North of Apeiranthos
The tortuous and panoramic road north towards Apollonas, reaches an exposed watershed at Stavros (31km), with magnificent *views to west (Paros) and east (Donousa). Branch roads lead west to the villages of Keramoti­—set on a spur in a deep declivity, hidden from sight—and the deserted settlement of Si­phones, above which is the double church of Aghios Ioannis and Aghios Giorgios (V) (visible below the road to the west before reaching Siphones). This is a complex of two 11th century, intercommunicating churches, one of which (north) is domed and given greater architectural importance by the presence of a synthronon and throne. Both have fragments of 13th/14th century painting conserving strong colour; there are vigorous figures of an Archangel and a Hierarch to either side of the conch in the north church. Beyond Siphones, the road continues to Moni­, the Drosiani­ church, and eventually to Chalki­ after 11.5km.

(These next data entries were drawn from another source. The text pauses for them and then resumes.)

(* ===== verification/HostContext.v ===== *)
(** * HostContext: the ambient host state

    Every boundary function starts with [get_state()], which reads the
    context variable [_CURRENT_STATE] and creates a state on first use. This
    file models the context variable over a heap of [HostState] objects, and
    shows that running calls through it is running them on the current
    object, which is how the other files model them. It also holds the
    accelerator entry points, whose only work is that indirection. *)

From Stdlib Require Import ZArith Lia.
From stdpp Require Import base tactics option list gmap.
From S2P Require Import Prelude PyBytes HostTypes Regions Crypto Accelerators Secp256k1.
Local Open Scope Z_scope.

(** References to [HostState] objects. *)
Abbreviation ref := positive.

(** The objects allocated so far, the value of [_CURRENT_STATE] ([None] is
    its default) and the next unused reference. *)
Record Runtime : Type := mkRuntime {
  objects : gmap ref HostState;
  _CURRENT_STATE : option ref;
  next_ref : ref;
}.

Definition set_objects (v : gmap ref HostState) (r : Runtime) : Runtime :=
  mkRuntime v r.(_CURRENT_STATE) r.(next_ref).
Definition set_current_state (v : option ref) (r : Runtime) : Runtime :=
  mkRuntime r.(objects) v r.(next_ref).

(** The object behind a reference. *)
Definition deref (r : ref) (rt : Runtime) : HostState :=
  default initial_state (rt.(objects) !! r).

(** [HostState()] *)
Definition new_state : M Runtime ref := λ rt,
  (Ok rt.(next_ref),
   mkRuntime (<[rt.(next_ref) := initial_state]> rt.(objects)) rt.(_CURRENT_STATE)
     (Pos.succ rt.(next_ref))).

Definition set_state (state : ref) : M Runtime unit := modify (set_current_state (Some state)).

Definition get_state : M Runtime ref :=
  state ← gets _CURRENT_STATE;
  match state with
  | None => state ← new_state; set_state state;; mret state
  | Some state => mret state
  end.

(** [with use_state(state): body]: the [finally] clause runs whether the body
    returns or raises. *)
Definition use_state {A} (state : ref) (body : M Runtime A) : M Runtime A := λ rt,
  let token := rt.(_CURRENT_STATE) in
  let '(o, rt') := (set_state state;; body) rt in
  (o, set_current_state token rt').

Definition reset (state : option ref) : M Runtime unit :=
  match state with
  | None => state ← new_state; set_state state
  | Some state => set_state state
  end.

Definition finish : M Runtime unit := mret tt.

(** A computation on the object behind a reference. *)
Definition on_object {A} (state : ref) (m : M HostState A) : M Runtime A := λ rt,
  let '(o, s) := m (deref state rt) in
  (o, set_objects (<[state := s]> rt.(objects)) rt).

(** A boundary function: it works on the object [get_state()] returns. *)
Definition host_call {A} (m : M HostState A) : M Runtime A :=
  state ← get_state; on_object state m.

(** ** The accelerator entry points *)

Section entry_points.
Context `{AccelLib} `{Keccak}.

Definition accelerator_ripemd160 (value : CalldataSlice) : M Runtime bool :=
  host_call (ripemd160 value).
Definition accelerator_modexp (value : CalldataSlice)
    (base_length exponent_length modulus_length : Z) : M Runtime bool :=
  host_call (modexp value base_length exponent_length modulus_length).
Definition accelerator_bn254_add (value : CalldataSlice) : M Runtime bool :=
  host_call (bn254_add value).
Definition accelerator_bn254_mul (value : CalldataSlice) : M Runtime bool :=
  host_call (bn254_mul value).
Definition accelerator_bn254_pairing (value : CalldataSlice) : M Runtime Z :=
  host_call (bn254_pairing value).
Definition accelerator_blake2f (value : CalldataSlice) (rounds final : Z) : M Runtime bool :=
  host_call (blake2f value rounds final).
Definition accelerator_kzg_point_evaluation (value : CalldataSlice) : M Runtime bool :=
  host_call (kzg_point_evaluation value).
Definition accelerator_bls_g1_add (value : CalldataSlice) : M Runtime bool :=
  host_call (bls_g1_add value).
Definition accelerator_bls_g1_msm (value : CalldataSlice) : M Runtime bool :=
  host_call (bls_g1_msm value).
Definition accelerator_bls_g2_add (value : CalldataSlice) : M Runtime bool :=
  host_call (bls_g2_add value).
Definition accelerator_bls_g2_msm (value : CalldataSlice) : M Runtime bool :=
  host_call (bls_g2_msm value).
Definition accelerator_bls_pairing (value : CalldataSlice) : M Runtime Z :=
  host_call (bls_pairing value).
Definition accelerator_bls_map_fp_to_g1 (value : CalldataSlice) : M Runtime bool :=
  host_call (bls_map_fp_to_g1 value).
Definition accelerator_bls_map_fp2_to_g2 (value : CalldataSlice) : M Runtime bool :=
  host_call (bls_map_fp2_to_g2 value).
Definition accelerator_p256_verify (value : CalldataSlice) : M Runtime bool :=
  host_call (p256_verify value).
Definition host_ecrecover (digest : hash) (y_parity r s : Z) : M Runtime AddressResult :=
  host_call (of_outcome (ecrecover digest y_parity r s)).
End entry_points.

(** ** Allocation *)

(** References are allocated in order, and the current one is allocated. *)
Record runtime_ok (rt : Runtime) : Prop := {
  ok_current : ∀ r, rt.(_CURRENT_STATE) = Some r → is_Some (rt.(objects) !! r);
  ok_fresh : ∀ r, is_Some (rt.(objects) !! r) → (r < rt.(next_ref))%positive;
}.

Lemma fresh_none rt : runtime_ok rt → rt.(objects) !! rt.(next_ref) = None.
Proof.
  intros Hok. apply eq_None_not_Some. intros Hs.
  pose proof (ok_fresh rt Hok _ Hs). lia.
Qed.

Lemma new_state_ok rt o rt' : runtime_ok rt → new_state rt = (o, rt') → runtime_ok rt'.
Proof.
  intros Hok [= <- <-]. split; cbn.
  - intros r Hr. apply lookup_insert_is_Some'. right. by apply (ok_current rt Hok).
  - intros r [->|Hr]%lookup_insert_is_Some'; [lia|].
    pose proof (ok_fresh rt Hok _ Hr). lia.
Qed.

Lemma set_state_ok r rt :
  runtime_ok rt → is_Some (rt.(objects) !! r) → runtime_ok (set_current_state (Some r) rt).
Proof.
  intros Hok Hr. split; cbn; [by intros ? [= <-]|]. apply (ok_fresh rt Hok).
Qed.

(** The current object: the one [get_state()] returns, creating it on the
    first use. *)
Lemma get_state_run rt :
  runtime_ok rt →
  ∃ r rt', get_state rt = (Ok r, rt') ∧ runtime_ok rt' ∧
    rt'.(_CURRENT_STATE) = Some r ∧ is_Some (rt'.(objects) !! r) ∧
    deref r rt' = match rt.(_CURRENT_STATE) with
                  | Some r => deref r rt | None => initial_state end ∧
    (∀ r', is_Some (rt.(objects) !! r') → rt'.(objects) !! r' = rt.(objects) !! r').
Proof.
  intros Hok. unfold get_state. py_step. destruct (_CURRENT_STATE rt) as [r|] eqn:Hc.
  - py_step. exists r, rt. split_and!; auto. by apply (ok_current rt Hok).
  - destruct (new_state rt) as [o rt'] eqn:Hn. pose proof (new_state_ok _ _ _ Hok Hn) as Hok'.
    rewrite bind_run, Hn. injection Hn as <- <-. unfold set_state. py_step.
    assert (is_Some (<[next_ref rt := initial_state]> (objects rt) !! next_ref rt)) as Hs
      by (rewrite lookup_insert_eq; eauto).
    eexists _, _. split; [reflexivity|]. split_and!; cbn; [|done|done| |].
    + by apply (set_state_ok _ _ Hok').
    + unfold deref. cbn. by rewrite lookup_insert_eq.
    + intros r' Hr'. apply lookup_insert_ne. intros <-. rewrite fresh_none in Hr' by done.
      by destruct Hr'.
Qed.

(** ** Calls through the context variable *)

Lemma on_object_run {A} r (m : M HostState A) rt :
  on_object r m rt =
  (fst (m (deref r rt)), set_objects (<[r := snd (m (deref r rt))]> rt.(objects)) rt).
Proof. unfold on_object. by destruct (m (deref r rt)). Qed.

Section host_call.
Context {A : Type}.
Implicit Types (m : M HostState A) (rt : Runtime).

Lemma host_call_current r m rt :
  rt.(_CURRENT_STATE) = Some r → host_call m rt = on_object r m rt.
Proof. intros Hc. unfold host_call, get_state. py_step. rewrite Hc. by py_step. Qed.

Lemma deref_insert r s rt : deref r (set_objects (<[r := s]> rt.(objects)) rt) = s.
Proof. unfold deref. cbn. by rewrite lookup_insert_eq. Qed.

Lemma on_object_bind {B} r m (f : A → M HostState B) rt :
  on_object r (m ≫= f) rt = (on_object r m ≫= λ a, on_object r (f a)) rt.
Proof.
  rewrite on_object_run, !bind_run, on_object_run.
  destruct (m (deref r rt)) as [[a|e] s]; cbn [fst snd]; [|done].
  rewrite on_object_run, deref_insert. unfold set_objects. cbn. by rewrite insert_insert_eq.
Qed.

(** Calls leave the context variable set to the object they ran on. *)
Lemma host_call_leaves m rt :
  runtime_ok rt →
  ∃ r, (snd (host_call m rt)).(_CURRENT_STATE) = Some r.
Proof.
  intros Hok. destruct (get_state_run rt Hok) as (r & rt' & Hg & Hok' & Hc & _).
  exists r. unfold host_call. rewrite bind_run, Hg, on_object_run. exact Hc.
Qed.
End host_call.

(** composing two boundary calls through the context variable is calling
    their composition: every call of a sequence reads and writes the same
    object, whether the context started empty or not, and an exception of the
    first keeps the state it left. *)
Theorem host_call_bind {A B} (m : M HostState A) (f : A → M HostState B) (rt : Runtime) :
  runtime_ok rt →
  host_call (m ≫= f) rt = (host_call m ≫= λ a, host_call (f a)) rt.
Proof.
  intros Hok. destruct (get_state_run rt Hok) as (r & rt' & Hg & Hok' & Hc & _).
  rewrite bind_run. unfold host_call at 1 2. rewrite !bind_run, Hg, on_object_bind, bind_run.
  rewrite on_object_run. destruct (m (deref r rt')) as [[a|e] s]; cbn [fst snd]; [|done].
  symmetry. by apply host_call_current.
Qed.

(** Two calls from an empty context: the first creates the state. *)
Definition empty_runtime : Runtime := mkRuntime ∅ None 1.

Lemma empty_runtime_ok : runtime_ok empty_runtime.
Proof. split; cbn; [done|]. intros r [x Hx]. by rewrite lookup_empty in Hx. Qed.

Definition sample_write : M HostState unit :=
  mem_expand 0 0 32;; mem_store_word 0 7.

Lemma host_call_bind_witness :
  runtime_ok empty_runtime ∧
  host_call (sample_write ≫= λ _, mem_load_word 0) empty_runtime =
    (host_call sample_write ≫= λ _, host_call (mem_load_word 0)) empty_runtime ∧
  fst (host_call (sample_write ≫= λ _, mem_load_word 0) empty_runtime) = Ok 7.
Proof.
  split_and!; [exact empty_runtime_ok| |vm_compute; reflexivity].
  exact (host_call_bind sample_write (λ _, mem_load_word 0) empty_runtime empty_runtime_ok).
Defined.

(** [use_state] runs its body on the given object and, whether the body
    returns or raises, restores the context that was current before: for
    boundary calls the result and the new contents are exactly those of the
    call on that object, and every other object is untouched, so two
    executions under different states cannot observe each other. *)
Theorem use_state_isolates {A} (r : ref) (m : M HostState A) (rt : Runtime) :
  (∀ (body : M Runtime A),
     (snd (use_state r body rt)).(_CURRENT_STATE) = rt.(_CURRENT_STATE)) ∧
  use_state r (host_call m) rt =
    (fst (m (deref r rt)), set_objects (<[r := snd (m (deref r rt))]> rt.(objects)) rt) ∧
  (∀ r', r' ≠ r → deref r' (snd (use_state r (host_call m) rt)) = deref r' rt).
Proof.
  assert (use_state r (host_call m) rt =
    (fst (m (deref r rt)), set_objects (<[r := snd (m (deref r rt))]> rt.(objects)) rt)) as E.
  { unfold use_state, set_state. py_step.
    rewrite (host_call_current r) by done. rewrite on_object_run. by destruct rt. }
  split_and!; [|exact E|].
  - intros body. unfold use_state. by destruct ((set_state r;; body) rt).
  - intros r' Hr. rewrite E. unfold deref. cbn. by rewrite lookup_insert_ne.
Qed.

   Just before the next village of Koronos, two roads branch to the east within 500m of one another. The first branch (at 33km: signed ‘Panaghia Argokiliotissa’) leads down to At sipapi a mediaeval settlement with fine dry-stone terraces, now mostly abandoned. The road passes the pilgrimage place of the miraculous icon of the Panaghia Argokiliotissa (‘slow dripping’), which was found in a cave here with a weak, dripping spring of ‘holy’ water, or aghiasma. The original 18th century church is of a curiously long low rectangular form, designed to accommodate crowds on pilgrimage days: its length is nicely punctuated by a broad belfry half way along. A modern church of much larger dimensions is under construction just above.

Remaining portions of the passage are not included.